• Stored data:
[Start of section]

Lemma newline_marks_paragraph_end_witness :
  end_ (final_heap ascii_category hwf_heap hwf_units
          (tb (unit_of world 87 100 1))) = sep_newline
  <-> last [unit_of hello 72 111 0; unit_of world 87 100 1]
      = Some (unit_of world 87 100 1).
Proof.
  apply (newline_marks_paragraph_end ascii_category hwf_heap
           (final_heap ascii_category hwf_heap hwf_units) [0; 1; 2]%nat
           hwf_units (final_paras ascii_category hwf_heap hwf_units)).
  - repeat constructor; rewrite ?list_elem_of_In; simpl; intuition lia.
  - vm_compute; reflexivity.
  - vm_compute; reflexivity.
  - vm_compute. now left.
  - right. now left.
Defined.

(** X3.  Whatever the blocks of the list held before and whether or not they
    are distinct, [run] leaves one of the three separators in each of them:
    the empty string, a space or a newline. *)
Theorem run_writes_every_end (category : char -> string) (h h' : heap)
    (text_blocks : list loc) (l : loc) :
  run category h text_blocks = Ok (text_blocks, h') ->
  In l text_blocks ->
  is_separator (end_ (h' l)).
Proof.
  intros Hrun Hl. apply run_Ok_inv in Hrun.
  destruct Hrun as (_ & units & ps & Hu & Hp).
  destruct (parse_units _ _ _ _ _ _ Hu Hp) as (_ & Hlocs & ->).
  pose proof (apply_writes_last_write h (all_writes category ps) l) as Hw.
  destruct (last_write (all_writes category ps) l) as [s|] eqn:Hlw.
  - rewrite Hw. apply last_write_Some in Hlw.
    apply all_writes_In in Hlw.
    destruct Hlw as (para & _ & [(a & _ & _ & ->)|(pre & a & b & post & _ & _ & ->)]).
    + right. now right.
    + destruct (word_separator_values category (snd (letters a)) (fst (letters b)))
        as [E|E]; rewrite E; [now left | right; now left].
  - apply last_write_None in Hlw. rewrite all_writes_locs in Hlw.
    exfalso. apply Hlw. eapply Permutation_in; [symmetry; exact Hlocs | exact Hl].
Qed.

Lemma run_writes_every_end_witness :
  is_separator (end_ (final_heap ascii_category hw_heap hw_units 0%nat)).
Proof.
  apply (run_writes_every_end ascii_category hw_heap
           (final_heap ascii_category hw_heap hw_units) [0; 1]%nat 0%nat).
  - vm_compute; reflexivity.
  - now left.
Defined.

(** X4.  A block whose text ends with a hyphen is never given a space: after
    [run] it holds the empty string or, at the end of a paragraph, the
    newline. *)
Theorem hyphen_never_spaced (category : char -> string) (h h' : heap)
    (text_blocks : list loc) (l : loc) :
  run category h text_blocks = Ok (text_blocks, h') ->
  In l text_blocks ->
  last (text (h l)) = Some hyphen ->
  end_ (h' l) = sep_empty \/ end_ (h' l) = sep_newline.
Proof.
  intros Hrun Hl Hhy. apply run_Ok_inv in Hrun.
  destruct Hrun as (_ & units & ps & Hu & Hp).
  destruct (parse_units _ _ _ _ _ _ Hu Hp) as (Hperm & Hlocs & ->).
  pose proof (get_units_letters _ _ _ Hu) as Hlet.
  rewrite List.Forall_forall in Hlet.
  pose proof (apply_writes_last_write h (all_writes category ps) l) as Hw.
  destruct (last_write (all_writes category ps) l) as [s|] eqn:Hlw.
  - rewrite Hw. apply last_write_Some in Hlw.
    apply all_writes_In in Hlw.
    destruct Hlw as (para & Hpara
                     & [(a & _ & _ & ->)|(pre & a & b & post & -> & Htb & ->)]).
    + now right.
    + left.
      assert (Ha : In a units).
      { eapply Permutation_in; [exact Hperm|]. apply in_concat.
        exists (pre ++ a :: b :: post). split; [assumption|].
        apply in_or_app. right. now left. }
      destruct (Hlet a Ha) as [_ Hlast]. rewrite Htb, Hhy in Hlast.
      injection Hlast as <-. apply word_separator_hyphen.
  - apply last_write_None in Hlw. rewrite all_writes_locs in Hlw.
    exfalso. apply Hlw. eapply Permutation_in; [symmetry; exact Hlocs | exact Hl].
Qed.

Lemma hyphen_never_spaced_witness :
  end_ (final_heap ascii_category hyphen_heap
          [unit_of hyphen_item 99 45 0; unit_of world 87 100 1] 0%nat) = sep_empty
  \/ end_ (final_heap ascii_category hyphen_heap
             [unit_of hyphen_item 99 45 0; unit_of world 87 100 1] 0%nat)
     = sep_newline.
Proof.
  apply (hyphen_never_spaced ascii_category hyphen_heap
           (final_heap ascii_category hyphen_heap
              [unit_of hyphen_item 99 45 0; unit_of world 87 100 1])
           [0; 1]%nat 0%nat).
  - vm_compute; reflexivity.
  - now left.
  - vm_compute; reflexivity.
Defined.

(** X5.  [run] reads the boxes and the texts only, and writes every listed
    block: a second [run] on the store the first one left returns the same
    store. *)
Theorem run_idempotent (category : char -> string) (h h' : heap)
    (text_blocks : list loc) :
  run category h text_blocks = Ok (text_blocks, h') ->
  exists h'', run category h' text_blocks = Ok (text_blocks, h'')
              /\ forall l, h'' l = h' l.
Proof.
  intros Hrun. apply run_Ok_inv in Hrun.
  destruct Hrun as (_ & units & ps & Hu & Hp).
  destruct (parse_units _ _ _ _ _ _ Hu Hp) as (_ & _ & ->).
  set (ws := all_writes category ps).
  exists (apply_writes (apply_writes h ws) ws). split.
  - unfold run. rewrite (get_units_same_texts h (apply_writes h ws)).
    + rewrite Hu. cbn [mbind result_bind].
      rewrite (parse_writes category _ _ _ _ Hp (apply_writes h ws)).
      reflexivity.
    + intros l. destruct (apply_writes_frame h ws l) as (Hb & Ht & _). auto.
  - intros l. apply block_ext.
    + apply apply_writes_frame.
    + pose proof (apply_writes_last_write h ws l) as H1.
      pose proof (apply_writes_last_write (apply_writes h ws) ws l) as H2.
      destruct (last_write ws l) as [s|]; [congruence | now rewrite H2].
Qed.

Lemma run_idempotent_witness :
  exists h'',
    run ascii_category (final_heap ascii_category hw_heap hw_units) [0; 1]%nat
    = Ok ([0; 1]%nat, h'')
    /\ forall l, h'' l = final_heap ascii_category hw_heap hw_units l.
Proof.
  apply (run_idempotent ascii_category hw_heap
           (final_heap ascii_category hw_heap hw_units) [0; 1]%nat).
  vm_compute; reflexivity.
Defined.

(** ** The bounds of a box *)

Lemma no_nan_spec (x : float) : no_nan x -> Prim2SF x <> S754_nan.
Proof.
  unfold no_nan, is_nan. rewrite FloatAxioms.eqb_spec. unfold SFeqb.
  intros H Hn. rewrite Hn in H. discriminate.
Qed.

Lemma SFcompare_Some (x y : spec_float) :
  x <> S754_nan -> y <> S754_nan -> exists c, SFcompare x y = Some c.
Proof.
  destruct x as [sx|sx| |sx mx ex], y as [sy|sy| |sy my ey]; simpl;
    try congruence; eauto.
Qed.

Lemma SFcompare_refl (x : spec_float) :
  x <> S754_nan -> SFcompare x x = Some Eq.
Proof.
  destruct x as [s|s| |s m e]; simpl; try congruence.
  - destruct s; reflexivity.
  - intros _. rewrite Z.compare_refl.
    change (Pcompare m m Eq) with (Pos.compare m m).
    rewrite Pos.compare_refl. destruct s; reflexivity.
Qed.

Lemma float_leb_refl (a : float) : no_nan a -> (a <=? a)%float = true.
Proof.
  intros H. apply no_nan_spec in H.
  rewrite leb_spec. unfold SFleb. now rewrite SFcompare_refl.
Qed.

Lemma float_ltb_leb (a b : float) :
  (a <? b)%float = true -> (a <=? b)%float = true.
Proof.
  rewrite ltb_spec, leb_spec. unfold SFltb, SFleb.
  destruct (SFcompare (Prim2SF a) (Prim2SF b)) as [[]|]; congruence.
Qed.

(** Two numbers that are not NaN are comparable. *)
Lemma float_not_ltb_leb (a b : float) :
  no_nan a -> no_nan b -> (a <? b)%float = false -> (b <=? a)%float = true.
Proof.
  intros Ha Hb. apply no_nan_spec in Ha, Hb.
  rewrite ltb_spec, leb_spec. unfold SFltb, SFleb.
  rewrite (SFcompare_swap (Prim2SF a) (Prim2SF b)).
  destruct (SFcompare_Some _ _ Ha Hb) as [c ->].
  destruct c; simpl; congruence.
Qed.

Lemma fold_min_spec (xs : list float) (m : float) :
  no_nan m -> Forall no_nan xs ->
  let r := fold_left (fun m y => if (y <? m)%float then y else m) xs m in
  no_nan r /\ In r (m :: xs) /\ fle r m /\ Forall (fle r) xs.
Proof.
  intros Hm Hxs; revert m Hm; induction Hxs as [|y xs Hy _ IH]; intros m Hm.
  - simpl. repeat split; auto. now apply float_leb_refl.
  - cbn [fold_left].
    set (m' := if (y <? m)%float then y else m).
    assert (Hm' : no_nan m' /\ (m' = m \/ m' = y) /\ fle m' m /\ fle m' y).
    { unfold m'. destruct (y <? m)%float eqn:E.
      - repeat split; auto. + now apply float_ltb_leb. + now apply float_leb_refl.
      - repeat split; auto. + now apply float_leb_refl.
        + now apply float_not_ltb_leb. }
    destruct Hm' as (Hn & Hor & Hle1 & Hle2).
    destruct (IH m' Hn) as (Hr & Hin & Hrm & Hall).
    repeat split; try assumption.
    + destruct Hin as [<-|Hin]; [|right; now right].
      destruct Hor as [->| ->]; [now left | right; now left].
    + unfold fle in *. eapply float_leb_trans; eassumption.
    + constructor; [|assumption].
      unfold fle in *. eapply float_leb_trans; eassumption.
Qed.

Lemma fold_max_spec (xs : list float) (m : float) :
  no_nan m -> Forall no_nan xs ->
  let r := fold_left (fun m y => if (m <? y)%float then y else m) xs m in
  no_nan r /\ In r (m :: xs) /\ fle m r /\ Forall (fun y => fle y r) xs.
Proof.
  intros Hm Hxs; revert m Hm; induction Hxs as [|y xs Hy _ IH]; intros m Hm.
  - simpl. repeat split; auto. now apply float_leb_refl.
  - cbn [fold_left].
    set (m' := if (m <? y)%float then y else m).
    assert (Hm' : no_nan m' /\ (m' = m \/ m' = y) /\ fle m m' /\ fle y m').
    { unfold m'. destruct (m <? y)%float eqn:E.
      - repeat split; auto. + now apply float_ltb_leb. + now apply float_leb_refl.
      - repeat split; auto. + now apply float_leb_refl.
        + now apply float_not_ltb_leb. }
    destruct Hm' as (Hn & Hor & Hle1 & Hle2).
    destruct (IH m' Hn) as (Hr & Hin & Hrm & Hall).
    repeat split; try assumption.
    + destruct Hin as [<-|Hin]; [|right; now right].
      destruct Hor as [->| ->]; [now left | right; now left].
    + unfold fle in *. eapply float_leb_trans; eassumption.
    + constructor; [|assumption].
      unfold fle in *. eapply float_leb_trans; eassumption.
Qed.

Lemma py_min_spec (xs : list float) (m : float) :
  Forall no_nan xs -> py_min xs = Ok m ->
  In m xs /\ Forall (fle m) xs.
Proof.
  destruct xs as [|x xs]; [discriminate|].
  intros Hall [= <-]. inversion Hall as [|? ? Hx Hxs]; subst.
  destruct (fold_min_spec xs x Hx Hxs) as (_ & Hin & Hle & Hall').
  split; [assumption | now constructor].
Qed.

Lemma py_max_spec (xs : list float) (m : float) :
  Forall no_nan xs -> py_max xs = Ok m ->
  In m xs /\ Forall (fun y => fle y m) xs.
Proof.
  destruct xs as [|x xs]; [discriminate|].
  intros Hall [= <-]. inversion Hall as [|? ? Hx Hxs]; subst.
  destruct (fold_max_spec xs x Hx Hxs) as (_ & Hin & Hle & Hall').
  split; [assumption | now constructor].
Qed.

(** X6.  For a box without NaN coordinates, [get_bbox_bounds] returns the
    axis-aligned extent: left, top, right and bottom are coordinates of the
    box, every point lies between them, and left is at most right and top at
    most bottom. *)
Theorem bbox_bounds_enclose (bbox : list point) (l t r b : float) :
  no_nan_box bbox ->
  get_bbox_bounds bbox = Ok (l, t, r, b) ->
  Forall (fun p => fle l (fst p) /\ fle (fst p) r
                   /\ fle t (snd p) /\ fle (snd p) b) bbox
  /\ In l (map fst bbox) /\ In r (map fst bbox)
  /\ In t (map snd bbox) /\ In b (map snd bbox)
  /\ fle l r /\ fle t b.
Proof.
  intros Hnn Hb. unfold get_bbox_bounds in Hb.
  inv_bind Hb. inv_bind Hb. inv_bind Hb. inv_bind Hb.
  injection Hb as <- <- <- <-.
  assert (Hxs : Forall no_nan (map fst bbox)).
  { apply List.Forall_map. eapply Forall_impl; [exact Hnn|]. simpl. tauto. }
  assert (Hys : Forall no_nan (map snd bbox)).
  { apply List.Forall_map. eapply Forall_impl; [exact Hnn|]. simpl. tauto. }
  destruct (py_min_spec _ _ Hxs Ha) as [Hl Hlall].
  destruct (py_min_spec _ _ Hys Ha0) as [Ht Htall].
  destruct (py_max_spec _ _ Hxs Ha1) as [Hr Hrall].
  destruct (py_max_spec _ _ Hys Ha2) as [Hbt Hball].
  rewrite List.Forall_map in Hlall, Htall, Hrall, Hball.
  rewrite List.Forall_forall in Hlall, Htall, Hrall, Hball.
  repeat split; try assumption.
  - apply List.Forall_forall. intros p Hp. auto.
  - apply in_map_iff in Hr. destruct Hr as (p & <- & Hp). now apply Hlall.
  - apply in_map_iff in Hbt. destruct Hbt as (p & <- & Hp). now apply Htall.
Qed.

[End of section]
[Start of section]

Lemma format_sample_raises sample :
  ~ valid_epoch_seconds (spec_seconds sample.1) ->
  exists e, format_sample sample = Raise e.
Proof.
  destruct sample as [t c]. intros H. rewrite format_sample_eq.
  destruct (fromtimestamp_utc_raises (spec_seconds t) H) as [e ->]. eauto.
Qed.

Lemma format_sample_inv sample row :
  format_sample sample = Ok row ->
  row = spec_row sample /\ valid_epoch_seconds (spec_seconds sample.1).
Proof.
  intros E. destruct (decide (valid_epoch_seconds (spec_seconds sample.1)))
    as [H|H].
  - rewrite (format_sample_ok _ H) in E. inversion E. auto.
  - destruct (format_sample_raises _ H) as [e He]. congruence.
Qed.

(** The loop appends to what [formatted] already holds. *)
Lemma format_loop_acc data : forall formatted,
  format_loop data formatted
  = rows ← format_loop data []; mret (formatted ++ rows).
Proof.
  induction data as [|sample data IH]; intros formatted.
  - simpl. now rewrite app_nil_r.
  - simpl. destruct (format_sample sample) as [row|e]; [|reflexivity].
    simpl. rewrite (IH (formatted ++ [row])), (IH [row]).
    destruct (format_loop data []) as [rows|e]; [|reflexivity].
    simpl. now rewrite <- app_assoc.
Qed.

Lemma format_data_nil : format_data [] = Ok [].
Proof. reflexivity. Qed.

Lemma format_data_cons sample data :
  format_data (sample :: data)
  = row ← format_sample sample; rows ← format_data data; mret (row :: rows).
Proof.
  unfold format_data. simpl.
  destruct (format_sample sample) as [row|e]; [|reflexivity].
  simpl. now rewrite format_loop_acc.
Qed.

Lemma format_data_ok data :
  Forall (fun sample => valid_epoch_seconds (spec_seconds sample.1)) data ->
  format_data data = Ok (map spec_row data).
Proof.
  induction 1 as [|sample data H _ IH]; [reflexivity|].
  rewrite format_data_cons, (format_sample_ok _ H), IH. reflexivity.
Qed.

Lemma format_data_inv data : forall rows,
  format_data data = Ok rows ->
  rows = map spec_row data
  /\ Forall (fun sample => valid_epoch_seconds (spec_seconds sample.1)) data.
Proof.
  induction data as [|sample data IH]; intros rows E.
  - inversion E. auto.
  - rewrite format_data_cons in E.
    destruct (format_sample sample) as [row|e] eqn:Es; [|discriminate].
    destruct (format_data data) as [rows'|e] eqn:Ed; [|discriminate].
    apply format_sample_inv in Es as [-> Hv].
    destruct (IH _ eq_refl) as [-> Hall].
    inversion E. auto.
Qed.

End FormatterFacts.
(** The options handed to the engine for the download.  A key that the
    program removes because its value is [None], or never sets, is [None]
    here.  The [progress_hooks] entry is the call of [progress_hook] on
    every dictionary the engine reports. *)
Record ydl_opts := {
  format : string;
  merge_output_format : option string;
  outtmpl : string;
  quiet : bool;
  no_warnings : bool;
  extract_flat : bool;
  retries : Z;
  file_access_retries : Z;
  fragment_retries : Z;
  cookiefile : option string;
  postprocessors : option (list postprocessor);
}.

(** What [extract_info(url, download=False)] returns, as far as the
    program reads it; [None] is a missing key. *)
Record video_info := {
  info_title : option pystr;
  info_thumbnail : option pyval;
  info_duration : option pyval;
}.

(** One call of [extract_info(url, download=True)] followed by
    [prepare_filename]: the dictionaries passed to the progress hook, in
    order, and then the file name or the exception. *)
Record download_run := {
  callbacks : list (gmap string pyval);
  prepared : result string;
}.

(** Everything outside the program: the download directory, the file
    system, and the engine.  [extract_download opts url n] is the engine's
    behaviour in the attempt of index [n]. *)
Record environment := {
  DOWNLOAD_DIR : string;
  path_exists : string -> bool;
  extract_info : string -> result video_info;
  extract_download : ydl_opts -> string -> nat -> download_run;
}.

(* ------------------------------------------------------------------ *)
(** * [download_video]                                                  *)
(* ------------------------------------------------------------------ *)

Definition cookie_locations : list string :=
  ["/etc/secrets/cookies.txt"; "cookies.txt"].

[End of section]

• EXERCISE DESCRIPTION:
Wherever the word "them" occurs in the data, copy that whole line.

• TASK ANSWER:
    are distinct, [run] leaves one of the three separators in each of them:
    box, every point lies between them, and left is at most right and top at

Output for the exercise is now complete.